The benefits once you have control:
Getting a visual system in place will allow you to move more towards agreement rather than appeasement strategies, this key when it comes to Autism spectrum disorders. Using food as a reinforcer right now is working for you, but you will both quickly outgrow this strategy. When Jimmy can see a visual plan, which he views reasonable, then he will likely cooperate with what you want as parents. This will be supplemented with token economies and related strategies over time. Anyone who has worked with me or knows our sons Conor and Eoin, will tell you I place huge emphasis on instructional control. If you can’t manage your own child, ultimately no one will. And he will be welcome in very few places. That’s not to say that you won’t need to manage a tantrum in the least convenient of places. I’ve lived more of these than I can remember but I always knew it was part of a process. We can speak more about this again.
Getting Jimmy busy:
As we discussed, you need to start identifying regular activities that he can engage in daily. It doesn’t need to be highbrow, we want to get him busy doing stuff he enjoys. Try to start identifying the things Jimmy likes. Paddle pool, trampoline, scooter, IPAD….. things that he will do things (you want) for. The key here is to get Jimmy to co-operate with you, to get him to want to do what you ask.
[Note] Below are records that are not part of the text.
Lemma service_loop_closing fuel ga : forall d, same_closing d (service_loop fuel ga d).
Proof.
  induction fuel as [|fuel IH]; intros d; [done|]. cbn [service_loop]. destruct (d_gobjs d !! ga) as [g|]; [|done].
  destruct (_ =? _)%nat; [done|]. pose proof (pick_consumer_closing (length (g_arr g)) ga d) as H1.
  destruct (pick_consumer _ ga d) as [[cp|] d1]; [|done]. pose proof (on_queue_conns None (g_queue g) queue_dequeue d1) as H2.
  destruct (d_on_queue None (g_queue g) queue_dequeue d1) as [[msg|] d2]; cbn [snd] in *;
    [|eapply same_closing_trans; [exact H1 | by apply same_closing_eq]].
  pose proof (deliver_closing cp msg d2) as H3. destruct (deliver cp msg d2) as [rc d3]. cbn [snd] in H3.
  assert (H : same_closing d d3) by (eapply same_closing_trans; [exact H1|]; eapply same_closing_trans; [by apply same_closing_eq | exact H3]).
  destruct (rc =? 0); [exact (same_closing_trans _ (d_heap (message_unref (Some msg)) d3) _ H (IH _))|]. eapply same_closing_trans; [exact H|]. apply same_closing_eq.
  apply on_queue_conns.
Qed.

Lemma on_async_closing d : same_closing d (on_async d).
Proof.
  unfold on_async. set (d0 := d <| d_pending := [] |> <| d_cap_pending := 0%nat |> <| d_async_sent := false |>).
  assert (H0 : same_closing d d0) by done. revert H0. generalize (d_pending d) as l, d0. clear d0. intros l.
  induction l as [|q l IH]; intros d0 H0; [done|]. cbn [foldl]. apply IH. eapply same_closing_trans; [exact H0|].
  unfold service_pending. destruct (pm_get _ _) as [ga|]; [|done]. destruct (d_gobjs d0 !! ga) as [g|] eqn:Hg; [|done].
  destruct (0 <? _)%nat; [|done]. unfold service_group. rewrite Hg. exact (service_loop_closing _ _ d0).
Qed.

Lemma consume_timer_conns d : d_conns (consume_timer_cb d) = d_conns d.
Proof.
  unfold consume_timer_cb. destruct (negb _); [done|]. generalize (d_consumers d) as l. intros l. revert d.
  induction l as [|cp l IH]; intros d; [done|]. cbn [foldl]. rewrite IH. destruct (d_cobjs d !! cp); [apply watermark_conns | done].
Qed.

Lemma on_write_closing k size d : same_closing d (on_write k size d).
Proof.
  unfold on_write. destruct (d_conns d !! k) as [cn|] eqn:Hcn; [|done].
  destruct (on_write_done size cn _) as [[cn' resume] h] eqn:E.
  assert (Hs : flags cn' = flags cn).
  { revert E. unfold on_write_done. destruct (cn_writes cn); [by intros [= <- _ _]|]. destruct (_ && _); by intros [= <- _ _]. }
  set (d1 := _ <| d_conns ::= _ |>). assert (H1 : same_closing d d1) by exact (same_closing_set d _ _ _ Hcn Hs). destruct resume; [|done].
  eapply same_closing_trans; [exact H1|]. apply same_closing_eq. clearbody d1. clear. unfold dispatcher_resume_conn, for_consumers.
  generalize (d_consumers d1) as l. intros l. revert d1. induction l as [|cp l IH]; intros d; [done|]. cbn [foldl]. rewrite IH.
  destruct (d_cobjs d !! cp) as [c|]; [|done]. destruct (is_on _ _ _); [apply notify_conns | done].
Qed.
End Conns.

(** * The callbacks *)

Section Callbacks.
Context {M : Type} `{!PtrMap M} `{!PtrMapLaws M} {C : Type} `{!ClusterOps C}.
Context (regexec : bytes -> bytes -> bool).
Implicit Types (s : beaver_server M C) (k : positive).
Abbreviation stable := (stable (M := M) (C := C)).

(** Between two callbacks nobody holds the lock of the list of connections. *)
Definition at_rest (R : list positive) (F : list message) s : Prop := inv R F s /\ sv_conns_locked s = false.

Lemma stable_rest {A} k (m : nat -> proc M C A) R F s :
  stable false k m -> at_rest R F s -> is_Some (sv_protos s !! k) -> ends m (fun _ => at_rest R F) s.
Proof.
  intros Hm [Hi Hl] [p Hp]. assert (Hr : ready k s) by (split_and!; [by eexists | by apply (iv_wf _ _ _ Hi k p) | done]).
  eapply ends_mono; [by apply Hm|]. intros a s' [Hi' Hs']. split; [done | by apply (st_ready _ _ _ Hs')].
Qed.

(** The dispatcher through an operation of its own. *)
Lemma rest_d R F s d' :
  at_rest R F s -> (forall R F, disp_ok (sv_d s) R F -> disp_ok d' R F) -> same_closing (sv_d s) d' -> at_rest R F (s <| sv_d := d' |>).
Proof. intros [Hi Hl] Hd Hc. split; [|done]. eapply inv_d; [done | | done]. by apply Hd, Hi. Qed.

Lemma rest_kept R F s d' :
  at_rest R F s -> (forall R F, disp_ok (sv_d s) R F -> kept (sv_d s) d' R F) -> at_rest R F (s <| sv_d := d' |>).
Proof.
  intros Hs Hk. apply rest_d; [done | intros; by apply Hk|]. apply same_closing_eq, (Hk _ _ (iv_disp _ _ _ (proj1 Hs))).
Qed.

Lemma rest_unseen R F f s : unseen f -> at_rest R F s -> at_rest R F (f s).
Proof.
  intros Hf [Hi Hl]. split; [by apply inv_unseen|]. by destruct (Hf s) as [[= _ _ _ -> _ _ _ _ _ _ _] _].
Qed.

Lemma rest_close R F s k :
  at_rest R F s -> is_Some (sv_protos s !! k) -> ends (fun _ => beaver_conn_close k) (fun _ s' => at_rest R F s' /\ closed k s s') s.
Proof.
  intros [Hi Hl] Hk. eapply ends_mono; [by apply conn_close_ends|]. intros [] s' [H1 H2]. split; [|done].
  split; [done|]. by rewrite (cl_locked _ _ _ H2).
Qed.

Lemma rest_conn R F s k : at_rest R F s -> is_Some (sv_protos s !! k) -> is_Some (d_conns (sv_d s) !! k).
Proof. intros [Hi _] [p Hp]. by apply (iv_wf _ _ _ Hi k p Hp). Qed.

(** ** Reading and timers *)

Definition mod_conn_open (f : beaver_conn -> beaver_conn) : Prop :=
  forall cn, flags (f cn) = flags cn /\ omap id (cn_writes (f cn)) = omap id (cn_writes cn).

Lemma rest_mod_conn R F s k f cn :
  mod_conn_open f -> at_rest R F s -> d_conns (sv_d s) !! k = Some cn ->
  ends (fun _ => mod_conn k f) (fun _ s' => at_rest R F s' /\ s' = s <| sv_d ::= fun d => d <| d_conns ::= <[k := f cn]> |> |>) s.
Proof.
  intros Hf [Hi Hl] Hcn. destruct (Hf cn) as [E1 E2]. apply (ends_mod_conn _ _ cn); [done|]. split; [|done].
  destruct (inv_conn R F s k cn (f cn) Hi Hcn E1 E2) as [Hi' _]. by split.
Qed.

Lemma on_read_ends R F s k data :
  at_rest R F s -> is_Some (sv_protos s !! k) -> live_conn (sv_d s) k -> (forall b, data = Some b -> bytes_ok b) ->
  ends (fun fuel => on_read regexec fuel k data) (fun _ => at_rest R F) s.
Proof.
  intros Hs Hp (cn & Hcn & Hsh) Hok. unfold on_read. destruct data as [[|x data]|].
  - by apply ends_ret.
  - specialize (Hok _ eq_refl). set (b := x :: data) in *. clearbody b. apply ends_bind. eapply ends_now; [done|].
    apply ends_bind. eapply ends_mono; [apply (rest_mod_conn R F s k _ cn); [by intros cn' | done | done]|].
    intros [] s1 [Hs1 Es1]. apply ends_bind. eapply ends_now; [done|].
    set (f := fun s : beaver_server M C => s <| sv_stats ::= fun st => st <| st_total_bytes ::= fun n => u64 (n + Z.of_nat (length b)) |> |>).
    change (s1 <| sv_stats ::= _ |>) with (f s1). destruct (rest_unseen R F f s1 ltac:(done) Hs1) as [Hi2 Hl2].
    assert (Hr2 : ready k (f s1)) by (subst s1; split_and!; [done | simpl; by rewrite lookup_insert_eq | done]).
    assert (Hy2 : synced k (f s1)).
    { subst s1. intros p cn' _. simpl. rewrite lookup_insert_eq. intros [= <-] E. unfold shut, flags in *. simpl in *. by rewrite E in Hsh. }
    eapply ends_mono; [by eapply protocol_on_data_fed|]. intros [] s3 [Hi3 Hw3]. split; [done | by apply (wn_ready _ _ _ Hw3)].
  - eapply ends_mono; [by apply rest_close|]. by intros [] s' [H _].
Qed.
Expand from activities in the home to elsewhere, like the local swimming pool, gymnastics, horse riding, running, the park and so forth. You want him busy in our world, not receding into his. Over time you will get a handle on what Jimmy really likes. And these activities are pure gold in terms of setting up visual schedules and bargaining as any parent would with their child.
Managing your life at home:
You work from home. That’s great: you can manage Jimmy’s development directly. It’s challenging: your always on call. You got to have a sane existence. Can you look within your community for someone who can support you and implement what Jimmy needs when he’s not in school? You might want to start talking to the school and see if they can recommend someone. They frequently know. Or perhaps someone could lighten the load in the business, which would give you the time to work with Jimmy. Or ideally, a mix
Ultimately, you are going to have some melt downs, with spectrum disorders. But if you have the systems in place you can control when / what happens to your schedule. After a while, you will be able to read Jimmy and when you are heading for a temper tantrum. You will need to make a call if you want to let the issue slide or when you need to keep going because this is something Jimmy needs to learn. But most importantly, you will have more control over when you get to make your point.
I hope this helps. You are doing great but I want to ensure that you know what we learned through our boys. Be in no doubt, you are good parents.